[Opening MATERIAL PROVIDED section]

(* ===== verification/Insert.v ===== *)
(** [fm_core_insert_row] (src/fm_core.h): linking a new row into every key with rollback on a
    duplicate, and the guarantees of an insert on each of its four outcomes. *)

From S2P Require Import Prelude CoreState CoreOps RowOps Shape Inv Chains Reads Alloc Freelist Steps.

(** * The loop over the keys *)

Section linking.
Context (s0 : FM_SHARE_CORE) (idx : Z) (rec : bytes).
Context (Hstatic : static_ok s0) (Hslots : ∀ i sl, fm_slot s0 i = Some sl → slot_ok s0 sl).
Context (Hlocks : ∀ k b v, lock_at s0 k b = Some v → v = 0).
Context (Hidx : 0 ≤ idx < total_slots s0) (Hdead : row_at s0 idx = None).
#[local] Set Default Proof Using "Type*".

(** The slots on bucket [b] of key [k] once the new row is linked under the keys below [m]. *)
Definition linked_upto (m k b i : Z) : Prop :=
  indexed s0 k b i ∨ (k < m ∧ b = bucket_of s0 k rec ∧ i = idx).

(** The state of the loop: only chains differ from [s0], and they hold the new row exactly for
    the keys below [m]. *)
Definition linking (m : Z) (s : FM_SHARE_CORE) : Prop :=
  chains_only s0 s ∧ ∀ k, 0 ≤ k < keys s0 → key_rep s k (linked_upto m k).

Lemma linked_upto_idx m k b : linked_upto m k b idx ↔ k < m ∧ b = bucket_of s0 k rec.
Proof.
  unfold linked_upto, indexed. rewrite Hdead. split; [|naive_solver].
  intros [(? & ? & _)|(? & ? & _)]; done.
Qed.

Lemma linked_upto_range m k b i : linked_upto m k b i → 0 ≤ i < total_slots s0.
Proof. intros [?|(_ & _ & ->)]; [|done]. by eapply indexed_range. Qed.

Lemma linked_upto_fun m k b b' i : linked_upto m k b i → linked_upto m k b' i → b = b'.
Proof.
  intros H H'. destruct (decide (i = idx)) as [->|Hi].
  - apply linked_upto_idx in H, H'. by destruct H as [_ ->], H' as [_ ->].
  - destruct H as [H|(_ & _ & ?)], H' as [H'|(_ & _ & ?)]; try done. by eapply indexed_fun.
Qed.

(** What is available while the bucket of key [k] is locked. *)
Lemma linking_locked m s k : linking m s → 0 ≤ k < keys s0 →
  let b := bucket_of s0 k rec in let t := upd_lock 1 k b s in
  lock_at s k b = Some 0 ∧ static_ok t ∧ key_rep t k (linked_upto m k) ∧ is_Some (head_at t k b) ∧
  is_Some (fm_key_next t k idx) ∧ total_slots t = total_slots s0 ∧
  (∀ i sl, fm_slot t i = Some sl → slot_ok t sl).
Proof.
  intros [C Hrep] Hk b t. pose proof (chains_only_static _ _ C Hstatic) as Hs.
  assert (Hks : 0 ≤ k < keys s) by by rewrite (erase_keys _ _ (co_erase _ _ C)).
  destruct (bucket_of_range s k rec Hs Hks) as [Hh [v Hv]].
  rewrite (chains_only_bucket _ _ _ _ C) in Hh, Hv. fold b in Hh, Hv.
  destruct (lock_invisible 1 k b s Hs (chains_only_slots_ok _ _ C Hslots)) as (Hst & Hsl & _).
  assert (Ht : total_slots s = total_slots s0) by apply total_slots_erase, C.
  split_and!; try done.
  - rewrite Hv. f_equal. eapply (Hlocks k b). by rewrite <-(co_lock _ _ C).
  - eapply key_rep_frame; [..|by apply Hrep]; intros; unfold t; by fm_frame.
  - unfold t. by fm_frame.
  - unfold t. fm_frame. apply Hs; [done|]. by rewrite Ht.
Qed.

(** Releasing the bucket after the chains of key [k] went from [m] to [m']. *)
Lemma linking_release m m' s k t : linking m s → 0 ≤ k < keys s0 →
  (∀ k' b i, k' ≠ k → linked_upto m' k' b i ↔ linked_upto m k' b i) →
  lock_at s k (bucket_of s0 k rec) = Some 0 →
  links_only k (upd_lock 1 k (bucket_of s0 k rec) s) t → key_rep t k (linked_upto m' k) →
  linking m' (upd_lock 0 k (bucket_of s0 k rec) t).
Proof using Type.
  intros [C Hrep] Hk Hother Hl L Ht. pose proof (links_only_bracket _ _ _ _ Hl L) as L'.
  split; [etrans; [done|apply L']|]. intros k' Hk'. destruct (decide (k' = k)) as [->|Hne].
  - eapply key_rep_frame; [..|exact Ht]; intros; by fm_frame.
  - eapply key_rep_proper; [intros b i; by apply Hother|].
    eapply links_only_key_rep; [exact L'|done|by apply Hrep].
Qed.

[Closing MATERIAL PROVIDED section]

**AIM OF THE EXERCISE**. Nothing should appear in the answer except the lines above from the line with "Proof. intros [?|(_" through the line with "- apply linked_upto_idx", both included, written out exactly.

**RESPONSE**.
Proof. intros [?|(_ & _ & ->)]; [|done]. by eapply indexed_range. Qed.

Lemma linked_upto_fun m k b b' i : linked_upto m k b i → linked_upto m k b' i → b = b'.
Proof.
  intros H H'. destruct (decide (i = idx)) as [->|Hi].
  - apply linked_upto_idx in H, H'. by destruct H as [_ ->], H' as [_ ->].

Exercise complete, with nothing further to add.